Mina was sitting at the table, her head was in her hands, the tea things were all around her. She did not look round at his hello, he lingered uneasily in the doorway, taking off his coat, fussing with the bags. Mina said quietly, ‘Where have you been?’ He looked at the clock, it was ten to six, he was an hour and thirty-five minutes late. ‘I told you I was going to be an hour late.’ ‘An hour?’ she drawled slowly, ‘it’s almost two hours now.’ There was something familiar in Mina’s strangeness, he felt his legs begin to go weak. At the table he began to play with a teaspoon, squeezing it into a tunnel made by his knuckles, till Mina drew air sharply through her nostrils. ‘Put that down,’ she snapped, ‘I asked you where have you been?’ Trembling in his voice, he explained, the mother of a school friend invited him home for tea and - ‘I thought you were picking up your costume,’ she spoke very softly. ‘Well,
I was but …’ Henry stared down at his fingers spread out on the table. ‘And if you were going to someone’s house why couldn’t you let me know?’ Now she yelled at the top of her voice, ‘We got a bloody telephone.’ Neither spoke, Mina’s echo lasted five minutes in the room, still chiming in his head, and then she said quietly, ‘You don’t give a damn anyway.

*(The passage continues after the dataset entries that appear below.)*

(** X7.  A request to move a piece to the square it already stands on (a
    board square) passes validateMove for a rook, a bishop, a queen and a
    king, and fails for a pawn and a knight. *)
Theorem standing_still_passes_for_line_pieces_and_kings :
  forall (ps : list (string * Server.Player)) (player : Server.Player),
    ChessRules.isValidPosition (Server.p_position player) = true ->
    Server.validateMove ps player (Some (Server.p_position player))
    = Some (match Server.p_type player with
            | pawn | knight => false
            | _ => true
            end).
Proof.
  intros ps player V. unfold Server.validateMove.
  rewrite (on_board_passes_bounds _ V), !Z.sub_diag. cbn [Z.abs Z.sgn].
  destruct (Server.p_type player); cbn;
    try (unfold Server.isPathBlocked, Server.dirOf;
         rewrite !Z.gtb_ltb, !Z.ltb_irrefl, !Z.sub_diag, !Z.add_0_r;
         cbn; rewrite !Z.eqb_refl; reflexivity);
    try reflexivity.
  destruct (Server.p_team player); reflexivity.
Qed.

Lemma standing_still_passes_for_line_pieces_and_kings_witness :
  Server.validateMove (Server.players Examples.rookAndPawn) Examples.whiteRook
                      (Some (mkPos 0 0)) = Some true.
Proof.
  apply (standing_still_passes_for_line_pieces_and_kings
           (Server.players Examples.rookAndPawn) Examples.whiteRook).
  reflexivity.
Defined.

(** X8.  For a knight the server accepts exactly the board squares at the
    eight jumps of the rule engine's knight, whatever the registry holds. *)
Theorem server_knight_squares :
  forall (ps : list (string * Server.Player)) (player : Server.Player)
         (np : Position),
    Server.p_type player = knight ->
    (Server.validateMove ps player (Some np) = Some true <->
     ChessRules.isValidPosition np = true
     /\ exists jump,
          In jump ChessRules.knightMoves
          /\ np = mkPos (pos_x (Server.p_position player) + pos_x jump)
                        (pos_z (Server.p_position player) + pos_z jump)).
Proof.
  intros ps player np Htype. unfold Server.validateMove. rewrite Htype.
  destruct (ChessRules.isValidPosition np) eqn:V.
  2:{ rewrite (off_board_fails_bounds np V).
      split; [discriminate | intros [H _]; discriminate]. }
  rewrite (on_board_passes_bounds np V).
  destruct np as [nx nz]. destruct (Server.p_position player) as [x z].
  cbn [pos_x pos_z]. split.
  - intros H. injection H as Hb. split; [reflexivity|].
    rewrite orb_true_iff, !andb_true_iff, !Z.eqb_eq in Hb.
    assert (Hcase :
              (nx - x = 1 /\ nz - z = 2) \/ (nx - x = 2 /\ nz - z = 1)
              \/ (nx - x = 2 /\ nz - z = -1) \/ (nx - x = 1 /\ nz - z = -2)
              \/ (nx - x = -1 /\ nz - z = -2) \/ (nx - x = -2 /\ nz - z = -1)
              \/ (nx - x = -2 /\ nz - z = 1) \/ (nx - x = -1 /\ nz - z = 2))
      by lia.
    exists (mkPos (nx - x) (nz - z)).
    split; [|cbn [pos_x pos_z]; f_equal; lia].
    unfold ChessRules.knightMoves.
    repeat (destruct Hcase as [[-> ->] | Hcase]; [cbn; tauto|]).
    destruct Hcase as [-> ->]. cbn. tauto.
  - intros [_ [jump [Hin E]]]. f_equal.
    rewrite orb_true_iff, !andb_true_iff, !Z.eqb_eq.
    inversion E. subst nx nz. cbn in Hin.
    repeat (destruct Hin as [<-|Hin]; [cbn [pos_x pos_z]; lia|]).
    contradiction.
Qed.
(** X17. On a frame that passes the gate with no drag in progress and does not
    throw, every card out of focus is given its layout target once by the
    last springs call; before it the focused card is given the idle-cycle
    target when the animator plays, and every card is given a target (the
    focused one the hover tilt at scale 0.85) when the focused card is
    hovered. *)
Theorem frame_without_drag_targets_every_card
    (Math_sin : Q -> decimal) (state : RootState) (s : Scene) :
  let c := frameClock (getElapsedTime state) s in
  let o := useFrame Math_sin state s in
  let n := List.length (cards (store s)) in
  let f := focus (store s) in
  let m := frameMouse state s in
  let layout := fun i => cardsLayout i f (cards (store s)) (hover s) m in
  let others :=
    map (fun i => (i, layout i))
        (filter (fun i => negb (Nat.eqb i f)) (seq 0 n)) in
  tickGate c = true -> DragRef.dragging (drag s) = false ->
  (f < n)%nat -> thrown o = None ->
  (paused s = false ->
   calls o =
     [[(f, idleTarget (valueOf (cycleAt Math_sin c))
                      (valueOf (Math_sin (elapsed c * 2))))]; others]) /\
  (hovered (hover s) f = true ->
   calls o =
     [map (fun i => (i, if Nat.eqb i f then hoverFocusTarget m else layout i))
          (seq 0 n); others]) /\
  (paused s = true -> hovered (hover s) f = false -> calls o = [others]).
Proof.
  intros c o n f m layout others Hg Hd Hf Ht.
  assert (Ho : start n (layoutOthers f (cards (store s)) (hover s) m (drag s))
               = others).
  { apply start_filter. intro i. unfold layoutOthers. rewrite Hd.
    destruct (Nat.eqb i f); reflexivity. }
  assert (Hi : forall cy w,
             start n (idleCycle f cy w) = [(f, idleTarget cy w)]).
  { intros cy w. apply start_single; [|exact Hf].
    intro i. unfold idleCycle. destruct (Nat.eqb i f); reflexivity. }
  assert (Hh : start n (hoverFocus f (cards (store s)) (hover s) m) =
               map (fun i => (i, if Nat.eqb i f then hoverFocusTarget m
                                 else layout i)) (seq 0 n)).
  { apply start_map. intro i. unfold hoverFocus.
    destruct (Nat.eqb i f); reflexivity. }
  unfold o, useFrame in *. fold c n f m in Ht |- *.
  rewrite Hg, Hd in *. cbn [negb] in *. rewrite Ho in *.
  split; [|split].
  - intro Hp. rewrite Hp in *.
    assert (Hhov : hovered (hover s) f = false).
    { unfold paused in Hp. apply orb_false_iff in Hp. tauto. }
    rewrite Hhov in *.
    destruct (flipTrigger _ _ _) as [[|]|e]; [|rewrite Hi; reflexivity|
                                              discriminate].
    destruct (flip f (store s)); [rewrite Hi; reflexivity|discriminate].
  - intro Hhov.
    assert (Hp : paused s = true).
    { unfold paused. fold f. rewrite Hhov. apply orb_true_r. }
    rewrite Hp, Hhov, Hh. reflexivity.
  - intros Hp Hhov. rewrite Hp, Hhov. reflexivity.
Qed.

Lemma frame_without_drag_witness :
  let s := initialScene 4 in
  let c := frameClock 1 s in
  calls (useFrame sin_ref (frameAt 1) s) =
    [[(0%nat, idleTarget (valueOf (cycleAt sin_ref c))
                         (valueOf (sin_ref (elapsed c * 2))))];
     map (fun i => (i, cardsLayout i 0 (cards (store s)) (hover s)
                                   (frameMouse (frameAt 1) s)))
         (filter (fun i => negb (Nat.eqb i 0)) (seq 0 4))].
Proof.
  assert (Hg : tickGate (frameClock 1 (initialScene 4)) = true)
    by (vm_compute; reflexivity).
  assert (Hf : (focus (store (initialScene 4))
                < List.length (cards (store (initialScene 4))))%nat)
    by (vm_compute; lia).
  assert (Ht : thrown (useFrame sin_ref (frameAt 1) (initialScene 4)) = None)
    by (vm_compute; reflexivity).
  apply (frame_without_drag_targets_every_card sin_ref (frameAt 1)
           (initialScene 4) Hg eq_refl Hf Ht).
  reflexivity.
Defined.

(** ** Runs of events *)

Lemma splice1_length (i : nat) (v : slot) (n : list slot) :
  (i < List.length n)%nat -> List.length (splice1 i v n) = List.length n.
Proof.
  revert i. induction n as [|a n IH]; intros i H; simpl in H; [lia|].
  destruct i as [|i]; [reflexivity|].
  rewrite splice1_cons. simpl. f_equal. apply IH. lia.
Qed.

(** X18. Pointer-over and then pointer-out on the same card leaves no card
    hovered and the array as long as it was; pointer-out on another card
    leaves the hovered card hovered. *)
Theorem pointer_over_then_out (i j : nat) (s : Scene) :
  (i < List.length (hover s))%nat ->
  (forall k, hovered (hover (onPointerOut i (onPointerOver i s))) k = false) /\
  List.length (hover (onPointerOut i (onPointerOver i s)))
    = List.length (hover s) /\
  (j <> i -> hovered (hover (onPointerOut j (onPointerOver i s))) i = true).
Proof.
  intro H. split; [|split].
  - intro k. rewrite onPointerOut_hovered, onPointerOver_hovered.
    rewrite Nat.min_l by lia. destruct (Nat.eqb k i); reflexivity.
  - unfold onPointerOut, onPointerOver, with_hover. cbn [hover].
    unfold spread, map_false.
    rewrite splice1_length; rewrite !length_map.
    + rewrite splice1_length; rewrite !length_map; [reflexivity|exact H].
    + rewrite splice1_length; rewrite !length_map; exact H.
  - intro Hj. rewrite onPointerOut_hovered, onPointerOver_hovered.
    rewrite Nat.min_l by lia. rewrite Nat.eqb_refl.
    apply Nat.eqb_neq in Hj. rewrite Nat.eqb_sym, Hj. reflexivity.
Qed.

Lemma pointer_over_then_out_witness :
  (forall k, hovered (hover (onPointerOut 2 (onPointerOver 2 (initialScene 4))))
                     k = false) /\
  List.length (hover (onPointerOut 2 (onPointerOver 2 (initialScene 4))))
    = List.length (hover (initialScene 4)).
Proof.
  destruct (pointer_over_then_out 2 0 (initialScene 4)) as (A & B & _);
    [simpl; lia|].
  exact (conj A B).
Defined.

Lemma onTimer_hover (s : Scene) : hover (after (onTimer s)) = hover s.
Proof.
  unfold onTimer. destruct (timers s) as [|t r]; [reflexivity|].
  destruct (runTimer t (store s)); reflexivity.
Qed.

Lemma step_hover_count (Math_sin : Q -> decimal) (e : Event) (s : Scene) :
  (hovered_count (hover s) <= 1)%nat ->
  (hovered_count (hover (after (step Math_sin e s))) <= 1)%nat.
Proof.
  intro H. destruct e; cbn [step after returns];
    try (unfold onDragStart, onDrag, onDragEnd, onMove; simpl; exact H).
  - pose proof (onClick_hover_count i s). lia.
  - unfold onPointerOver, with_hover. cbn [hover].
    pose proof (hovered_count_splice1 (Flag true)
                  (spread (map_false (hover s))) i) as Hc.
    rewrite hovered_count_spread, hovered_count_map_false in Hc.
    change (hovered_count [Flag true]) with 1%nat in Hc. exact Hc.
  - unfold onPointerOut, with_hover. cbn [hover].
    pose proof (hovered_count_splice1 (Flag false) (spread (hover s)) i) as Hc.
    rewrite hovered_count_spread in Hc.
    change (hovered_count [Flag false]) with 0%nat in Hc. lia.
  - unfold onCardCount, with_hover. cbn [hover].
    rewrite hovered_count_Array. lia.
  - rewrite onTimer_hover. exact H.
  - destruct (useFrame_keeps Math_sin state s) as (Hh & _). rewrite Hh.
    exact H.
Qed.

(** X19. Whatever events come in whatever order (gestures, clicks, pointer
    events, changes of the card count, timers, frames), a scene started with
    any number of cards never has more than one card hovered. *)
Theorem at_most_one_hovered_in_every_run
    (Math_sin : Q -> decimal) (es : list Event) (cardCount : nat) :
  at_most_one_hovered (hover (run Math_sin es (initialScene cardCount))).
Proof.
  unfold at_most_one_hovered.
  assert (H0 : (hovered_count (hover (initialScene cardCount)) <= 1)%nat).
  { unfold initialScene. cbn [hover]. rewrite hovered_count_Array. lia. }
  revert H0. generalize (initialScene cardCount) as s.
  induction es as [|e es IH]; intros s H; [exact H|].
  simpl. apply IH. apply step_hover_count. exact H.
Qed.

Lemma flip_ok_facts (i : nat) (st : Store) (r : Store * list Timer) :
  flip i st = Ok r ->
  snd r = [LiftReset i 100] /\ (i < List.length (cards st))%nat /\
  List.length (cards (fst r)) = List.length (cards st) /\
  focus (fst r) = focus st.
Proof.
  intro H.
  assert (Hi : (i < List.length (cards st))%nat).
  { apply assign_ok_iff with (f := set_lift 4.5).
    unfold flip, bump in H.
    destruct (assign (set_lift 4.5) i (cards st)); [eauto|discriminate]. }
  destruct (flip_in_range_or_throws i st) as [F _].
  destruct (F Hi) as (r' & E & T & Fo & L & _).
  rewrite H in E. inversion E; subst r'. auto.
Qed.

Lemma timers_in_range_app (s : Scene) (r : Store * list Timer) (i : nat) :
  timers_in_range s ->
  snd r = [LiftReset i 100] -> (i < List.length (cards (store s)))%nat ->
  List.length (cards (fst r)) = List.length (cards (store s)) ->
  forall s', store s' = fst r -> timers s' = timers s ++ snd r ->
  timers_in_range s'.
Proof.
  intros H T Hi L s' Hs Ht. unfold timers_in_range in *.
  rewrite Hs, Ht, L, T. apply Forall_app. split; [exact H|].
  constructor; [exact Hi|constructor].
Qed.

Lemma timers_in_range_same (s s' : Scene) :
  timers_in_range s ->
  List.length (cards (store s')) = List.length (cards (store s)) ->
  timers s' = timers s -> timers_in_range s'.
Proof.
  unfold timers_in_range. intros H L T. rewrite L, T. exact H.
Qed.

Go up and get changed.’ There were things he knew he could say and make it all right, but none of the words was in his head, all that was were the things he could see, his knuckles, the pattern of the cloth beneath them filled his attention, nothing to say. Walking behind Mina’s chair to the door, she turned to hold him by the elbow, ‘And this time no fuss,’ and then pushed him away. At the top of the stairs he thought of what she had said, no fuss, some new costume for humiliation, for being late and breaking with the afternoon ritual. He approached the girl laid neatly on the bed, the same girl as before. Without thought he took his clothes off, could not bring to the open again Mina’s frenzy, the vicious compulsion to make a stranger of her, then he was frightened of her, feared it now and shivered, pulling the cold material over his skin, and the white tights, hurrying in case she thought he was hesitating. He fumbled with the thin leather laces, his fingers were pursued, and took up the wig, standing in front of the mirror to adjust it, standing there he glanced up, his motions froze, again that movement in his belly’s pit, for there she was in his bedroom now, the hair falling freely about the back, her pale taut skin, her nose. He took the hand mirror from the basin, watched his face from all sides, the eyes were coloured different, his were bluer and his nose a little larger. But it was the first glance, the shock of the first glance was still with him. He removed the wig, it was clownish, his short black hair with the party frock, it made him laugh. He put the wig back on, did a short dance across the room, Henry and Linda at once, closer than in the car, inside her now and she was in him. It was no longer an oppression, he was free of Mina’s anger, invisible inside this girl. He began to brush out the wig, the way he saw Linda do it when she came in from school, starting from the end and downwards, so not to split the ends she told him.